What needs to be done>
Return, from the listing that follows, each line containing the word "null".

START Input

(** * The DocBook atom-stream interpreter of qdoc

    A shallow embedding of [src/qdoc/docbookgenerator.cpp]: the walk over the
    atom chain ([generateText], [generateAtomList]), the dispatcher
    [generateAtom] with its section, list, table and link handlers, and the
    end-of-text flush [closeTextSections].

    The [QXmlStreamWriter] is modelled by the sequence of calls made on it,
    the members of [DocBookGenerator] by one record that is threaded through
    every function, and a dereference of a null [Atom] or [Node] pointer by
    an explicit outcome. *)

From stdpp Require Import gmap strings list.
From Stdlib Require Import ZArith Lia Ascii String Bool.

Local Open Scope string_scope.
Local Open Scope list_scope.
Local Open Scope Z_scope.

(** ** QString operations used by the generator *)

Module QString.

Definition isEmpty (s : string) : bool :=
  match s with EmptyString => true | _ => false end.

(** [QChar::isSpace] on the Latin-1 range. *)
Definition isSpace (c : ascii) : bool :=
  let n := nat_of_ascii c in
  Nat.eqb n 32 || (Nat.leb 9 n && Nat.leb n 13).

Fixpoint dropLeadingSpaces (s : string) : string :=
  match s with
  | EmptyString => EmptyString
  | String c r => if isSpace c then dropLeadingSpaces r else s
  end.

Fixpoint dropTrailingSpaces (s : string) : string :=
  match s with
  | EmptyString => EmptyString
  | String c r =>
      match dropTrailingSpaces r with
      | EmptyString => if isSpace c then EmptyString else String c EmptyString
      | r' => String c r'
      end
  end.

Definition trimmed (s : string) : string :=
  dropTrailingSpaces (dropLeadingSpaces s).

Definition digit (c : ascii) : option Z :=
  let n := nat_of_ascii c in
  if Nat.leb 48 n && Nat.leb n 57 then Some (Z.of_nat (n - 48)) else None.

Fixpoint digits (s : string) (acc : Z) : option Z :=
  match s with
  | EmptyString => Some acc
  | String c r =>
      match digit c with
      | Some d => digits r (10 * acc + d)
      | None => None
      end
  end.

Definition INT_MIN : Z := - 2 ^ 31.
Definition INT_MAX : Z := 2 ^ 31 - 1.

(** [QString::toInt()] in base 10: the value of an optionally signed
    decimal numeral surrounded by optional white space, and 0 when the
    conversion fails or the value does not fit an [int]. *)
Definition toInt (s : string) : Z :=
  match trimmed s with
  | EmptyString => 0
  | String c r =>
      let '(negative, body) :=
        if Ascii.eqb c "-" then (true, r)
        else if Ascii.eqb c "+" then (false, r)
        else (false, String c r) in
      match body with
      | EmptyString => 0
      | _ =>
          match digits body 0 with
          | Some v =>
              let v := if negative then - v else v in
              if (INT_MIN <=? v) && (v <=? INT_MAX) then v else 0
          | None => 0
          end
      end
  end.

(** [QString::split(sep)] with the default [Qt::KeepEmptyParts]. *)
Fixpoint split (sep : ascii) (s : string) : list string :=
  match s with
  | EmptyString => [EmptyString]
  | String c r =>
      if Ascii.eqb c sep then EmptyString :: split sep r
      else match split sep r with
           | h :: t => String c h :: t
           | [] => [String c EmptyString]
           end
  end.

(** [QString::split(sep, Qt::SkipEmptyParts)]. *)
Definition splitSkipEmptyParts (sep : ascii) (s : string) : list string :=
  List.filter (fun p => negb (isEmpty p)) (split sep s).

Fixpoint contains (c : ascii) (s : string) : bool :=
  match s with
  | EmptyString => false
  | String d r => Ascii.eqb d c || contains c r
  end.

Definition left (n : nat) (s : string) : string := String.substring 0 n s.

Definition mid (n : nat) (s : string) : string :=
  String.substring n (String.length s - n) s.

(** [QString::chopped(n)]: the string without its last [n] characters. *)
Definition chopped (n : nat) (s : string) : string :=
  String.substring 0 (String.length s - n) s.

(** [QList::at(i)] on a string list; the empty string stands for an index
    out of range. *)
Definition at_ (l : list string) (i : nat) : string := List.nth i l EmptyString.

End QString.

(** The regular expression [\S(\()] of [generateLink]: the offset of the
    first opening parenthesis that directly follows a character that is not
    white space ([QRegExp::indexIn] followed by [pos(1)]). *)
Fixpoint funcLeftParen (s : string) : option nat :=
  match s with
  | String c (String d _ as r) =>
      if negb (QString.isSpace c) && Ascii.eqb d "("
      then Some 1%nat
      else option_map S (funcLeftParen r)
  | _ => None
  end.

Definition newline : string := String "010" EmptyString.
Definition doubleQuote : ascii := "034".

(** ** Atoms

    An atom has a type and a list of strings; [Atom::string()] is the first
    of them.  A chain of atoms ([Atom::next()]) is a list: the empty list is
    the null pointer, and the atoms after an atom are the tail. *)

Module Atom.

(** The enumerators that the switch of [generateAtom] names.  [Unlisted]
    stands for every other enumerator of [Atom::AtomType]: those reach the
    default branch of the switch. *)
Inductive AtomType : Set :=
| AnnotatedList | AutoLink | BaseName | BR | BriefLeft | BriefRight | C
| CaptionLeft | CaptionRight | Code | CodeBad | CodeNew | CodeOld
| CodeQuoteArgument | CodeQuoteCommand | DivLeft | DivRight | EndQmlText
| FootnoteLeft | FootnoteRight | FormatElse | FormatEndif | FormatIf
| FormattingLeft | FormattingRight | GeneratedList | HR | Image | ImageText
| ImportantLeft | ImportantRight | InlineImage | JavaScript | Keyword
| LegaleseLeft | LegaleseRight | LineBreak | Link | LinkNode | ListLeft
| ListItemNumber | ListTagLeft | ListTagRight | ListItemLeft | ListItemRight
| ListRight | NavAutoLink | NavLink | Nop | NoteLeft | NoteRight | ParaLeft
| ParaRight | Qml | QmlText | QuotationLeft | QuotationRight | RawString
| SectionLeft | SectionRight | SectionHeadingLeft | SectionHeadingRight
| SidebarLeft | SidebarRight | SinceList | SinceTagRight | SnippetCommand
| SnippetIdentifier | SnippetLocation | String | TableLeft | TableRight
| TableHeaderLeft | TableHeaderRight | TableRowLeft | TableRowRight
| TableItemLeft | TableItemRight | TableOfContents | Target
| UnhandledFormat | UnknownCommand | Unlisted.

Record Atom : Set := mk { type : AtomType; strs : list string }.

Definition count (a : Atom) : nat := List.length (strs a).
Definition string_at (a : Atom) (i : nat) : string := QString.at_ (strs a) i.

(** The constructor [Atom(type, string)]. *)
Definition make (t : AtomType) (s : string) : Atom := mk t [s].

Definition string (a : Atom) : String.string := QString.at_ (strs a) 0.

Definition is_type (t : AtomType) (a : Atom) : Prop := type a = t.

End Atom.

Global Instance AtomType_eq_dec : EqDecision Atom.AtomType.
Proof. solve_decision. Defined.

(** Modelled from the spec: the list-kind and formatting-kind strings, which
    are macros of atom.h.  The spec names the list kinds bullet, numbered
    (arabic, upper-alpha, lower-alpha, upper-roman, lower-roman), tag and
    value, and the formatting kinds by their markup. *)
Definition ATOM_LIST_BULLET : string := "bullet".
Definition ATOM_LIST_TAG : string := "tag".
Definition ATOM_LIST_VALUE : string := "value".
Definition ATOM_LIST_LOWERALPHA : string := "loweralpha".
Definition ATOM_LIST_LOWERROMAN : string := "lowerroman".
Definition ATOM_LIST_NUMERIC : string := "numeric".
Definition ATOM_LIST_UPPERALPHA : string := "upperalpha".
Definition ATOM_LIST_UPPERROMAN : string := "upperroman".

Definition ATOM_FORMATTING_BOLD : string := "bold".
Definition ATOM_FORMATTING_ITALIC : string := "italic".
Definition ATOM_FORMATTING_LINK : string := "link".
Definition ATOM_FORMATTING_PARAMETER : string := "parameter".
Definition ATOM_FORMATTING_SUBSCRIPT : string := "subscript".
Definition ATOM_FORMATTING_SUPERSCRIPT : string := "superscript".
Definition ATOM_FORMATTING_TELETYPE : string := "teletype".
Definition ATOM_FORMATTING_UNDERLINE : string := "underline".

(** Modelled from the spec: [Generator::matchAhead], which is declared in the
    base class.  "Immediately followed by its own end marker": the atom after
    this one exists and has the expected type. *)
Definition matchAhead (next : list Atom.Atom) (expectedAtomType : Atom.AtomType) : bool :=
  match next with
  | n :: _ => bool_decide (Atom.type n = expectedAtomType)
  | [] => false
  end.

(** ** Documentation nodes

    The read interface of [Node] that the interpreter uses.  A node carries
    its chain of ancestors; two node pointers are equal when they designate
    the same identity. *)

Module Node.

Inductive Status : Set := Active | Preliminary | Deprecated | Obsolete | Internal.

END Input

Answer below>
    every function, and a dereference of a null [Atom] or [Node] pointer by
    the null pointer, and the atoms after an atom are the tail. *)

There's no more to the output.